In a landmark response to its continued record demand for projects amid the climate crisis, in April the
Board made a historic decision at its 36th meeting by doubling the amount of funding countries can access.

It enhances access to climate finance for vulnerable countries by raising the Fund’s cap on single country
project funding from US$ 10 million to US$ 20 million. Separately, the Board doubled the number of NIEs countries can have under Direct Access, empowering them to expand their adaptation capacities. In raising the cap, the Board included provisions to retain AF’s identity and strong track record in pioneering small-scale adaptation projects that are scalable and replicable by keeping individual country projects to a maximum of US$ 10 million each.

Also in April, Climate Home News published a video on Earth Day showcasing AF’s work in fostering
nature-based solutions and ecosystem-based adaptation, while enhancing lives and livelihoods. AF held virtual project visits during the year with Seychelles, and India-NABARD and produced a study in April of lessons learned in coastal management from another virtual project visit and exchange with
Senegal, as well as a case study on the exchange with NABARD on food security and climate resilience.

In March, the Fund continued to foster gender equality, social and environmental principles across its
work by updating its gender action plan and policy and commemorating International Women’s Day.

AF expanded its growing community of NIEs further in February, with the accreditation of the Mennonite Social Action Commission (CASM) in Honduras. CASM is a member of the ACT Alliance,
working together in over 125 countries to create positive and sustainable change in the lives of poor and
marginalized people — regardless of religion, politics, gender, sexual orientation, race or nationality. The
accreditation represents a broadening of NIEs, which include development banks, foundations,
environmental ministries, NGOs, civic organizations and others. The accreditation was made under AF’s
groundbreaking streamlined accreditation process for smaller entities that may not otherwise have access to climate finance, including those from SIDS and small countries. CASM is the 5th NIE to undergo the process. AF also accredited the International Center for Integrated Mountain Development as its first RIE in continental Asia, to help address potentially dire impacts of climate change on the
Hindu Kush Himalaya region including glacial melt, biodiversity loss and decreased water
availability. The region includes eight countries and 10 large river systems providing ecosystem
services, livelihoods and water to 1.9 billion people.
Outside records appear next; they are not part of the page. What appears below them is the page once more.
(** * Rain-block aggregation of [today.js]

    A shallow embedding of [groupByTimeSlots] and [formatRainBlocks] from
    [src/today.js], and the properties of the rain windows they produce.

    Conventions of the embedding:
    - a JavaScript array that is only read, or that is built locally and
      never shared, is a [list]; the mutable-store view of the same code,
      with array and object identities, is in [Module Store] below;
    - [dt] (a Unix timestamp in seconds) is an integer; on integers below
      2^53 the double-precision subtraction and comparison of the source
      are exact, so [Z] is the value the code computes with;
    - [pop] is an IEEE-754 binary64 number, the type of every JavaScript
      number: Rocq's primitive [float];
    - reading a property of [undefined] throws a [TypeError]: fallible
      steps live in the [result] monad. *)

From Stdlib Require Import ZArith QArith Qabs Floats Lia.
From stdpp Require Import base list strings pretty gmap.

Set Warnings "-inexact-float".
#[local] Open Scope Z_scope.

(** ** Data *)

(** One element of [data.hourly]: the two fields the code reads. *)
Record sample := Sample { dt : Z; pop : float }.

(** A rain window: the array [block] of the source. *)
Abbreviation block := (list sample).
(** * Stream selection and download paths of the SoundCloud provider module

    A shallow embedding of [interface.py]: the two preset-string bitrate
    extractors, the transcoding scoring / filtering / ranking done by
    [get_track_info], and the two download paths of [get_track_download].

    Conventions.
    - Python [str] values are modelled by [string]; the text primitives
      ([lower], [upper], [isdigit], [\d]) are modelled on ASCII text, which
      is what SoundCloud preset strings, protocols and URLs consist of.
    - Python [int] is [Z]; the conversion [int(s)] fails, as in the
      interpreter, on a text of more than 4300 digits.
    - [CodecEnum] is declared by the host framework ([utils.models]) and is
      identified here with the names of its members; the set of member names
      is a parameter of the development. *)

From Stdlib Require Import String Ascii ZArith List Lia Bool Permutation Sorted.
From Stdlib Require Import DecimalString.
Import ListNotations.

Local Open Scope string_scope.
Local Open Scope Z_scope.

(** ** Python values that reach the extractors *)

Inductive pyval : Type :=
| PyNone : pyval
| PyInt : Z -> pyval
| PyStr : string -> pyval.

(** ** Text primitives *)

Module Text.

Definition is_digit (c : ascii) : bool :=
  let n := nat_of_ascii c in (48 <=? n)%nat && (n <=? 57)%nat.

Definition lower_char (c : ascii) : ascii :=
  let n := nat_of_ascii c in
  if (65 <=? n)%nat && (n <=? 90)%nat then ascii_of_nat (n + 32) else c.

Definition upper_char (c : ascii) : ascii :=
  let n := nat_of_ascii c in
  if (97 <=? n)%nat && (n <=? 122)%nat then ascii_of_nat (n - 32) else c.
The new accreditations reflect growth of AF’s accreditation unit and readiness programme, which
provides resources and events to guide NIEs through accreditation and project development.

Showing support for AF’s concrete adaptation actions for the most vulnerable, the Qatar Fund for
Development on behalf of the State of Qatar announced a pledge of US$ 500,000 to the Fund in
January. Qatar broke ground in that it was the first non-Annex 1 Party to provide financial support to
AF and the first Middle Eastern country to do so.

Additionally, AF has continued to increase engagement with youth through its projects, knowledge
management and emerging funding windows such as innovation, showing the importance of involving the next generation in climate action.

Throughout the year, the world continued to experience effects of the twin challenges of COVID-19 and
climate change. AF’s actions since early on in the pandemic to support eligible countries adapt by adding
flexibility to its projects amid uncertainties or constraints imposed by the pandemic has turned out to be
indispensable in enabling countries to continue to build resilience as the pandemic has worn on.

As the Fund embarks on 2022, it begins the year armed with record funding to support new concrete
single-country and regional adaptation projects, including ones in its pipeline of US$ 300 million-plus in
projects that have not yet been funded, as well as foster its new innovative funding windows that will
bring many more urgently needed adaptation solutions to vulnerable communities while continuing to
evolve and adapt to countries’ needs by updating its vision for the next several years.